The story is loosely based on William Shakespeare’s Romeo and Juliet. Tony (Richard Beymer), a former leader of the Jets, falls in love with Maria (Natalie Wood), the sister of Sharks member Bernardo (George Chakiris). Like the Bard’s star-crossed lovers, the romance between Tony and Maria cannot endure, because they are from two different groups, two different families. Their passion grows at the same time the rancor between the Sharks and Jets approaches fever pitch. The music, with its thumping, often frenetic backbeat fronted at times by loud brass, also gets stronger.
The atmosphere seems to intensify with sound like an ever-louder beating heart as the action builds. Then, the music drifts off as a quieter, tear-stained conclusion spreads over the warring gangs, allowing Tony and Maria one last heart-wrenching embrace in the silence of stunned onlookers.
“I have a brother and sister, Alexander and Nina, and we are all working to keep our father’s legacy alive — which is a good thing,” Jamie Bernstein told a rapt audience at the Cultural Arts Center two nights before the film presentation. She began creating Bernstein-related musical programs in the early 1990s, working with Michael Barrett, a Leonard Bernstein protégé who served as the maestro’s assistant conductor from 1985 to 1990 and is currently music adviser to the Leonard Bernstein estate.
The first show, The Bernstein Beat, met with success worldwide, Jamie Bernstein said. So did Bernstein on Broadway, a compilation of Leonard Bernstein tunes in a show led by four singers.
Jamie Bernstein, responding to audience demand, talked at length about her father, his foibles and his association with West Side Story. “He was a bundle of contradictions,” she said. “He was extroverted, he loved noisy dinners and Jewish jokes and all-night talk sessions. Yet, sometimes he was an introvert, working long hours alone on his music.”
A chain-smoking bundle of energy, he died in 1990 at age 72. “We were surprised he lasted that long.”
Leonard Bernstein was “classically trained, but he loved pop music. [Longtime Boston Symphony Orchestra conductor Serge] Koussevitzky told him to change his name to Leonard S. Burns.” He didn’t do it.
Jamie said her father’s Broadway tunes were “elegantly constructed.” He made an effort to combine high-brow and low-brow tunes, coming up with an odd combo she called “Bernstein’s no-brow.”
A lover of anagrams, Bernstein employed that same methodical approach in his music. Jamie said he created “tri-tone notes in endless anagrams.” One way was to take a succession of three major-key notes, push up the middle note slightly until it was neither minor nor major. “That was his ambiguity,” she said. “It can be heard in the first three notes of ‘Ma-ri-a,’” she said. “It was very cool.”

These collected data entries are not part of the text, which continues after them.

Lemma score_scaled (k : R) (w m : list R) (C : list (list R)) :
  0 < k ->
  Spec.score (map (Rmult k) w) m C
  = (xmul (Fin k) (fst (fst (Spec.score w m C))),
     xmul (Fin k) (snd (fst (Spec.score w m C))),
     snd (Spec.score w m C)).
Proof.
  intros positive. unfold Spec.score, Spec.periodsPerYear.
  cbn [fst snd].
  rewrite quadratic_form_scaled_weights, dot_scaled_right.
  set (d := Spec.dot m w). set (q := Spec.quadratic_form w C).
  replace (252 * (k * d)) with (k * (252 * d)) by ring.
  unfold xsqrt.
  assert (kk : 0 < k * k) by nra.
  destruct (Rlt_dec (252 * q) 0) as [neg|nonneg];
    destruct (Rlt_dec (252 * (k * k * q)) 0) as [neg'|nonneg'].
  - reflexivity.
  - exfalso. apply Rnot_lt_le in nonneg'. nra.
  - exfalso. apply Rnot_lt_le in nonneg. nra.
  - apply Rnot_lt_le in nonneg. assert (root : sqrt (252 * (k * k * q)) = k * sqrt (252 * q)).
    { replace (252 * (k * k * q)) with (k * k * (252 * q)) by ring.
      assert (0 <= k * k) by nra. assert (0 <= 252 * q) by lra.
      rewrite sqrt_mult by assumption.
      rewrite sqrt_square by lra. reflexivity. }
    rewrite root. cbn [xmul]. now rewrite xdiv_scaled.
Qed.

End Rays.

(** X12.  Scaling the weights by a positive factor leaves the Sharpe
    ratio the scorer returns unchanged, and multiplies the return and the
    volatility by the factor, in exact arithmetic: the objective of the
    optimizer is constant along every ray from the origin. *)
Theorem sharpe_ratio_scale_invariant names size returns rnd
    (k : R) (w m : list R) (C : list (list R)) :
  Spec.shaped (length w) m C ->
  (0 < k)%R ->
  exists r vol sharpe : xreal,
    fst (calculate_portfolio_metrics (map Fin w)
           (session names size returns m C rnd))
    = Ok (r, vol, sharpe)
    /\ fst (calculate_portfolio_metrics (map Fin (map (Rmult k) w))
              (session names size returns m C rnd))
       = Ok (xmul (Fin k) r, xmul (Fin k) vol, sharpe).
Proof.
  intros shaped positive.
  exists (fst (fst (Spec.score w m C))), (snd (fst (Spec.score w m C))),
    (snd (Spec.score w m C)).
  split.
  - rewrite scorer_exact by exact shaped. cbn [fst].
    now destruct (Spec.score w m C) as [[r vol] sharpe].
  - rewrite scorer_exact by now rewrite length_map.
    cbn [fst]. now rewrite score_scaled.
Qed.

Lemma sharpe_ratio_scale_invariant_witness :
  exists r vol sharpe : xreal,
    fst (calculate_portfolio_metrics (map Fin [0.5; 0.5]%R) two_assets)
    = Ok (r, vol, sharpe)
    /\ fst (calculate_portfolio_metrics
              (map Fin (map (Rmult 2) [0.5; 0.5]%R)) two_assets)
       = Ok (xmul (Fin 2) r, xmul (Fin 2) vol, sharpe).
Proof.
  apply (sharpe_ratio_scale_invariant _ _ _ _ 2%R [0.5; 0.5]%R).
  - repeat split; repeat constructor.
  - lra.
Defined.

(** ** Returns *)

Section Returns.
Local Open Scope R_scope.

Lemma ffill_finite (l : list R) (last : xreal) :
  ffill_from last (map Fin l) = map Fin l.
Proof.
  revert last; induction l as [|x l IH]; intros last; [reflexivity|].
  cbn [map ffill_from]. change (isnan (Fin x)) with false. cbv iota zeta.
  now rewrite IH.
Qed.

Lemma returns_from (prices : list R) :
  forall previous : R,
    previous <> 0 ->
    Forall (fun p => p <> 0) prices ->
    map (fun p => fsub (fdiv (fst p) (snd p)) (of_int 1))
        (zip (map Fin prices)
             (firstn (length (map Fin prices))
                     (map Fin (previous :: prices))))
    = map Fin (simple_returns previous prices).
Proof.
  induction prices as [|p prices IH]; intros previous nonzero rest;
    [reflexivity|].
  inversion rest as [|? ? Hp Hrest]; subst.
  cbn [map length firstn zip combine fst snd simple_returns].
  f_equal.
  - cbn [fsub fdiv of_int exact64]. rewrite xdiv_finite by exact nonzero.
    unfold xsub, xneg, xadd. f_equal. field. exact nonzero.
  - apply (IH p Hp Hrest).
Qed.

(** The head of [pct_change] is NaN, whatever the column. *)
Lemma pct_change_head (col : list xreal) :
  nth 0 (pct_change col) NaN = NaN.
Proof.
  destruct col as [|v col]; [reflexivity|].
  unfold pct_change, shift_one, zip.
  cbn [ffill_from length firstn combine map nth fst snd].
  cbn [fsub fdiv fnan exact64].
  destruct (if isnan v then NaN else v); reflexivity.
Qed.

Lemma filter_length_le {A : Type} (f : A -> bool) (l : list A) :
  (length (filter f l) <= length l)%nat.
Proof.
  induction l as [|x l IH]; simpl; [lia|]. destruct (f x); simpl; lia.
Qed.

End Returns.

(** X13.  On a column of finite prices, none of them 0, [pct_change]
    is the simple return of each price on the price before it,
    [(p[t] - p[t-1]) / p[t-1]], in exact arithmetic, behind a first entry
    that is NaN. *)
Theorem pct_change_simple_returns (first : R) (prices : list R) :
  first <> 0%R ->
  Forall (fun p => p <> 0%R) prices ->
  pct_change (map Fin (first :: prices))
  = NaN :: map Fin (simple_returns first prices).
Proof.
  intros nonzero rest. unfold pct_change. rewrite ffill_finite.
  unfold shift_one.
  cbn [map length firstn zip combine fst snd]. f_equal.
  apply (returns_from prices first nonzero rest).
Qed.

Lemma pct_change_simple_returns_witness :
  pct_change (map Fin [100; 110; 121]%R)
  = NaN :: map Fin (simple_returns 100 [110; 121]%R).
Proof.
  apply (pct_change_simple_returns 100 [110; 121]%R).
  - lra.
  - repeat constructor; lra.
Defined.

She gave a glimpse of her father’s ardor when she read letters exchanged by her parents during the run-up to West Side Story in summer 1957 when she and her mother, Felicia Montealegre, visited Montealegre’s native Chile during the South American winter. The letters revealed Bernstein’s tremendous fear about the success of his work, the night-and-day toil on the piece and his enduring desire to make it happen.
It did. The musical premiered on Broadway on Sept. 26, 1957. The film would follow in four years. It was nominated for 11 Academy Awards and won 10, including Best Supporting Actor (Chakiris), Best Supporting Actress (Rita Moreno) and Best Picture.